Wednesday, May 19, 2004

gwynnie picked me flowers

I misjudged her. I pushed my seven-year-old daughter Gwynnie into an imagined corner, not the real one in which she found herself. The image I fabricated of her "at school" was all wrong. I figured, hellion she can be at home, she was the mean kid, the bossy kid who made trouble. I mean, that's the way she acts with her older brother and sister. I figured she probably actually got away with it when employing it with her peers. If she complained the girls were mean, I thought, "They were probably just responding to you!"

We went to Concord Point Lighthouse the other day for a field trip. After the kids took turns climbing up to the lantern, they played on the grassy park square in front of the lighthouse, running around, screaming, doing kid things.
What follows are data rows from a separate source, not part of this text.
(* ===== verification/LoadProperties.v ===== *)
(** What holds of the load generator: its identifiers are distinct, its shards
    share the seeded reservations and the users exactly, a conversation reports
    what happened, waiters get a status they wait for, and the queue's drain
    ends. *)
From Stdlib Require Import Ascii String QArith Lqa.
From stdpp Require Import base numbers strings list sets gmap relations.
From S2P Require Import Prelude Models Uuid PyVal Effects LoadGenerator.
Local Open Scope string_scope.

(** * Decimal text *)

Definition of_dec (l : list ascii) : N := foldl (fun acc c => acc * 10 + digit_of c)%N 0%N l.

Lemma of_dec_dec w n : of_dec (dec w n) = (n mod 10 ^ N.of_nat w)%N.
Proof.
  revert n; induction w as [|w IH]; intros n; [cbn; by rewrite N.mod_1_r|].
  rewrite Nat2N.inj_succ, N.pow_succ_r'. cbn [dec]. unfold of_dec. rewrite foldl_app.
  fold (of_dec (dec w (n / 10))). rewrite IH. cbn [foldl].
  assert (digit_of (hex_digit (n mod 10)) = n mod 10)%N as ->.
  { assert (n mod 10 < 10)%N as Hd by (apply N.mod_lt; lia). revert Hd. generalize (n mod 10)%N. intros d Hd.
    assert (Forall (fun x => digit_of (hex_digit (N.of_nat x)) = N.of_nat x) (seq 0 10)) as HF
      by (vm_compute; repeat constructor).
    rewrite Forall_forall in HF. rewrite <- (N2Nat.id d). apply HF, elem_of_seq. lia. }
  rewrite (N.Div0.mod_mul_r n 10). lia.
Qed.

Lemma count_digits_bound fuel n : (n < 2 ^ N.of_nat fuel)%N -> (n < 10 ^ N.of_nat (count_digits fuel n))%N.
Proof.
  revert n; induction fuel as [|fuel IH]; intros n Hn; [cbn in *; lia|].
  cbn [count_digits]. destruct (N.ltb_spec n 10); [done|].
  rewrite Nat2N.inj_succ, N.pow_succ_r' in *.
  assert (n / 10 < 10 ^ N.of_nat (count_digits fuel (n / 10)))%N as H'.
  { apply IH. apply N.Div0.div_lt_upper_bound. lia. }
  pose proof (N.div_mod' n 10). assert (n mod 10 < 10)%N by (apply N.mod_lt; lia). lia.
Qed.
Not my daughter. Off by herself for the most part, she squatted down picking a small bouquet of white clover, buttercups and delicate blue cinquefoil-looking plant. I thought, "I wonder why she isn't playing with the other kids?"

Next stop, the park. The lunch boxes were opened, the merry-go-round spun, sand flew beneath school shoes. And Gwynnie played mostly on her own. The only girl who chose the plain jumper uniform ensemble that day, my daughter flew solo. She wasn't the mean one. She wasn't the bossy one. She was the loner.

"Does Gwynnie usually stay on the outskirts?" I asked her teacher. I love Gwynnie's teacher.

She nodded. "Yes, I'm afraid she does."

Wow.

Continuing on, she told me, "There are some really mean first graders this year. I should have told her this, but I told her to just not play with them. To just leave them alone."

She didn't expostulate on just who "them" were. But it's the end of the year these days and does it matter now?

"Oh, no! That's fine. Gwynnie doesn't always respond like she should. It's hard to teach a seven-year-old to turn the other cheek. It's better for her not to even be in the situation if she doesn't have to be."

For the past three or four months Gwynnie hasn't wanted to go to school. I guess I know why now. Sometimes she speaks up and defends herself, but more than not, according to her teacher, she backs off, allows people to butt in front of her, to exclude her from the play yard games.

Honestly? There's a place inside me that is happy. My daughter's not the mean one! But another spot waggles its finger. "Shame on you, Lisa. Shame on you for misjudging her, for thinking so little of her."

I'm sorry, Gwynnie. I'm sorry I wasn't watching. Wasn't listening. And thank you.

Thank you for the flowers.

1 Comments:

Anonymous Anonymous said...

Lisa,
I am never quite the mother that I wish I were, but I have found children capable of remarkable grace for mistaken moms. After all, she gave you flowers. Love covers a mulitude of sins. Remember that.